=== WHAT IS REQUIRED ===
Each line in the records below, from the one that contains "by destruct (evicted_falling" to the one that contains "intros Heq. apply", should be reproduced exactly, the first and last included.

=== DATA EXTRACT ===
(** [force_evict] frees exactly the slots of the pages it is told to evict. *)
Lemma force_evict_spec ev h self level counts :
  storage_ok h self -> 0 <= level < num_cache_levels self -> len counts = num_groups self ->
  (forall (g : nat) n, counts !! g = Some n -> 0 <= n <= evictable self level (Z.of_nat g)) ->
  match force_evict ev self level counts with
  | Ok self' => exists h', storage_ok h' self' /\ trans level [] self self'
      /\ forall (g : nat) n, counts !! g = Some n -> free self' level (Z.of_nat g) = free self level (Z.of_nat g) + n
  | Err e => (e = OutOfPagesError /\ has_held self) \/ (e = AssertionError /\ forall prio, ~ uniform level prio self)
  end.
Proof.
  intros Hok Hl Hlen Hcounts. destruct (s_ctrl _ _ Hok level Hl) as (c & Hc & _).
  unfold force_evict, get_controller. rewrite Hc. cbn [mbind result_bind].
  destruct (evict_storage h self level c counts Hok Hl Hc Hlen Hcounts) as [(rows & c' & -> & Hok1 & Ht1 & Hrl & Hnd & Hrows)|(c' & -> & Hu)]; [|by right].
  cbn [mbind result_bind].
  assert (Hlr : length (ids_of rows) = length counts) by (unfold ids_of; by rewrite length_fmap).
  assert (Hrow : forall (g : nat) e id, ids_of rows !! g = Some e -> id ∈ e -> evicted_page self (set_controller self level c') level (Z.of_nat g) id).
  { intros g e id He. destruct (lookup_lt_is_Some_2 counts g) as [n Hn]; [apply lookup_lt_Some in He; lia|].
    destruct (Hrows g n Hn) as (e' & He' & _ & Hev). simplify_eq. apply Hev. }
  pose proof (evicted_gone ev h self c' level (ids_of rows) Hok1 Hl ltac:(lia) Hnd Hrow) as Hgone.
  change (num_cache_levels (set_controller self level c')) with (num_cache_levels self).
  destruct (if level =? _ then _ else _) as [self'|e]; [|done]. destruct Hgone as (h' & Hok' & Ht' & Hf').
  exists h'. split; [done|]. split.
  - destruct Ht' as [Ht' Hset']. apply (settling_absorb level (concat (ids_of rows))); [split; [|done]| |intros id Hid; by apply not_elem_of_nil in Hid].
    { eapply trans_mono; [|eapply trans_trans; [exact Ht1|exact Ht']]. set_solver. }
    intros id (g & e & He & Hid)%elem_concat_lookup. right. destruct (Hrow g e id He Hid) as (page & _ & _ & _ & _ & _ & Hs). exact Hs.
  - intros g n Hn. destruct (Hrows g n Hn) as (e & He & Hle & Hev). rewrite (Hf' g e He). f_equal.
    rewrite (zsum_ext _ (fun _ => 1)), zsum_const; [lia|]. intros id Hid.
    by destruct (evicted_falling self c' level _ id (Hev id Hid)) as (_ & Hon & _).
Qed.
(** A page that is in no queue disappears and its slot is left. *)
Lemma forget_page_ok h self id p g i :
  storage_ok h self -> pages self !! id = Some p -> ~ scheduled self id -> group_of self p = Ok g -> _slot_id (page_slot p) = Some i ->
  storage_ok h (set_pages self (base.delete id (pages self))) /\ unowned h (set_pages self (base.delete id (pages self))) (page_level p) g i.
Proof.
  intros Hok Hp Hns Hg Hi. split; [split; simpl; [apply (s_pool _ _ Hok)|apply (s_ctrl _ _ Hok)|apply (s_levels _ _ Hok)| | |]|].
  - intros id' q [_ Hq]%lookup_delete_Some. by apply (s_page _ _ Hok id').
  - intros id1 id2 p1 p2 g' [_ H1]%lookup_delete_Some [_ H2]%lookup_delete_Some. by apply (s_inj _ _ Hok).
  - intros l c e Hc He. destruct (s_queue _ _ Hok l c e Hc He) as (q & Hq & Hrest). exists q. rewrite lookup_delete_ne; [done|].
    intros Heq. apply Hns. rewrite Heq. by eapply queued_scheduled.
  - destruct (page_owns _ _ _ _ _ Hok Hp Hg) as (_ & _ & i' & Hi' & Hin). split; [simpl; congruence|].
    simpl. intros id' q [Hne Hq]%lookup_delete_Some Hl Hgq Hs. change (group_of self q = Ok g) in Hgq. apply Hne. symmetry. apply (s_inj _ _ Hok id' id q p g); congruence.
Qed.

Lemma pages_insert_wf h self (rs : gmap Z Refs) (ps : gmap Z Page) id p r :
  storage_ok h (set_pages self (<[id := p]> ps)) -> (forall id', is_Some (ps !! id') <-> is_Some (rs !! id')) ->
  (forall id' q r', ps !! id' = Some q -> rs !! id' = Some r' -> refs_ok r' /\ status q = status_of r' /\ (0 < shared_locks r' -> page_level q = 0)) ->
  refs_ok r -> status p = status_of r -> (0 < shared_locks r -> page_level p = 0) ->
  table_wf h (mkTable (set_pages self (<[id := p]> ps)) (<[id := r]> rs)).
Proof.
  intros Hok Hdom Hrefs Hr Hst Hl. split; simpl; [done| |].
  - intros id'. destruct (decide (id' = id)) as [->|Hne]; [rewrite !lookup_insert_eq; split; eauto|by rewrite !lookup_insert_ne].
  - intros id' q r' [[<- <-]|[Hne Hq]]%lookup_insert_Some Hr'; [by rewrite lookup_insert_eq in Hr'; injection Hr' as <-|].
    rewrite lookup_insert_ne in Hr' by done. by apply (Hrefs id').
Qed.

(** The page is in the slot it was in, locked, and has lost at most [n] locks. *)
Definition locked_still (id : Z) (n : Z) st st' : Prop :=
  forall p r, pages (storage st) !! id = Some p -> refs st !! id = Some r -> n < shared_locks r ->
  exists p' r', pages (storage st') !! id = Some p' /\ refs st' !! id = Some r' /\ same_place p p' /\ shared_locks r - n <= shared_locks r'.

(** A page with a strong reference that nobody holds is committed under a new name. *)
Lemma convert_spec h ev st id new_id p r :
  table_ok h st -> pages (storage st) !! id = Some p -> refs st !! id = Some r -> has_holder r = false -> ~ scheduled (storage st) id ->
  pages (storage st) !! new_id = None -> 
  exists st', convert_to_committed ev st id new_id = Ok st' /\ table_ok h st' /\ same_shape (storage st) (storage st')
    /\ forall id', locked_still id' 0 st st'.
Proof.
  intros [Hwf Hnl] Hp Hr Hh Hns Hnew. pose proof (k_storage _ _ Hwf) as Hok. destruct (k_refs _ _ Hwf _ _ _ Hp Hr) as (Hrok & Hst & _).
  assert (Hd : status p = DROPPABLE) by (rewrite Hst; unfold status_of; by rewrite Hh).
  destruct (s_page _ _ Hok _ _ Hp) as (g & i & Hl & Hg & Hgr & Hi & _).
  unfold convert_to_committed. rewrite (get_page_eq _ _ _ Hp). cbn [mbind result_bind].
  assert (is_scheduled (storage st) id = false) as -> by (apply not_true_iff_false; intros Hx; apply Hns; by apply (is_scheduled_spec _ _ _ _ Hok Hp)).
  cbn [py_assert mbind result_bind negb]. rewrite bool_decide_true by done. cbn [py_assert mbind result_bind]. rewrite Hi.
  unfold set_slot, has_valid_slot. simpl. eexists. split; [done|].
  destruct (forget_page_ok h (storage st) id p g i Hok Hp Hns Hg Hi) as [Hok1 Hun1]. split; [split|split; [done|]].
  - apply pages_insert_wf; [|..].
    + refine (add_page_ok h (set_pages (storage st) (base.delete id (pages (storage st)))) new_id
        (mkPageObj (mkSlot (Some i) ev) (page_life_cycle p) (page_level p) (page_priority p) DROPPABLE true) g i Hok1 _ _ _ _ _ _); try done.
      simpl. apply lookup_delete_None. by right.
    + intros id'. destruct (decide (id' = id)) as [->|Hne]; [rewrite !lookup_delete_eq; split; intros [? ?]; done|].
      rewrite !lookup_delete_ne by done. apply (k_dom _ _ Hwf).
    + intros id' q r' [_ Hq]%lookup_delete_Some [_ Hr']%lookup_delete_Some. by apply (k_refs _ _ Hwf id').
    + by split.
    + done.
    + simpl. lia.
  - intros id' r' Hr' H0 Hh'. simpl in Hr'. apply lookup_insert_Some in Hr' as [[<- <-]|[_ Hr']]; [done|].
    apply lookup_delete_Some in Hr' as [_ Hr']. exact (Hnl id' r' Hr' H0 Hh').
  - intros id' p' r' Hp' Hr' Hl'. assert (id' <> id) by (intros ->; rewrite Hr in Hr'; injection Hr' as <-; by rewrite locked_holder in Hh).
    exists p', r'. simpl. rewrite !lookup_insert_ne, !lookup_delete_ne by congruence. split; [done|]. split; [done|]. split; [done|lia].
Qed.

=== ANSWER BOX ===
    by destruct (evicted_falling self c' level _ id (Hev id Hid)) as (_ & Hon & _).
Qed.
(** A page that is in no queue disappears and its slot is left. *)
Lemma forget_page_ok h self id p g i :
  storage_ok h self -> pages self !! id = Some p -> ~ scheduled self id -> group_of self p = Ok g -> _slot_id (page_slot p) = Some i ->
  storage_ok h (set_pages self (base.delete id (pages self))) /\ unowned h (set_pages self (base.delete id (pages self))) (page_level p) g i.
Proof.
  intros Hok Hp Hns Hg Hi. split; [split; simpl; [apply (s_pool _ _ Hok)|apply (s_ctrl _ _ Hok)|apply (s_levels _ _ Hok)| | |]|].
  - intros id' q [_ Hq]%lookup_delete_Some. by apply (s_page _ _ Hok id').
  - intros id1 id2 p1 p2 g' [_ H1]%lookup_delete_Some [_ H2]%lookup_delete_Some. by apply (s_inj _ _ Hok).
  - intros l c e Hc He. destruct (s_queue _ _ Hok l c e Hc He) as (q & Hq & Hrest). exists q. rewrite lookup_delete_ne; [done|].
    intros Heq. apply Hns. rewrite Heq. by eapply queued_scheduled.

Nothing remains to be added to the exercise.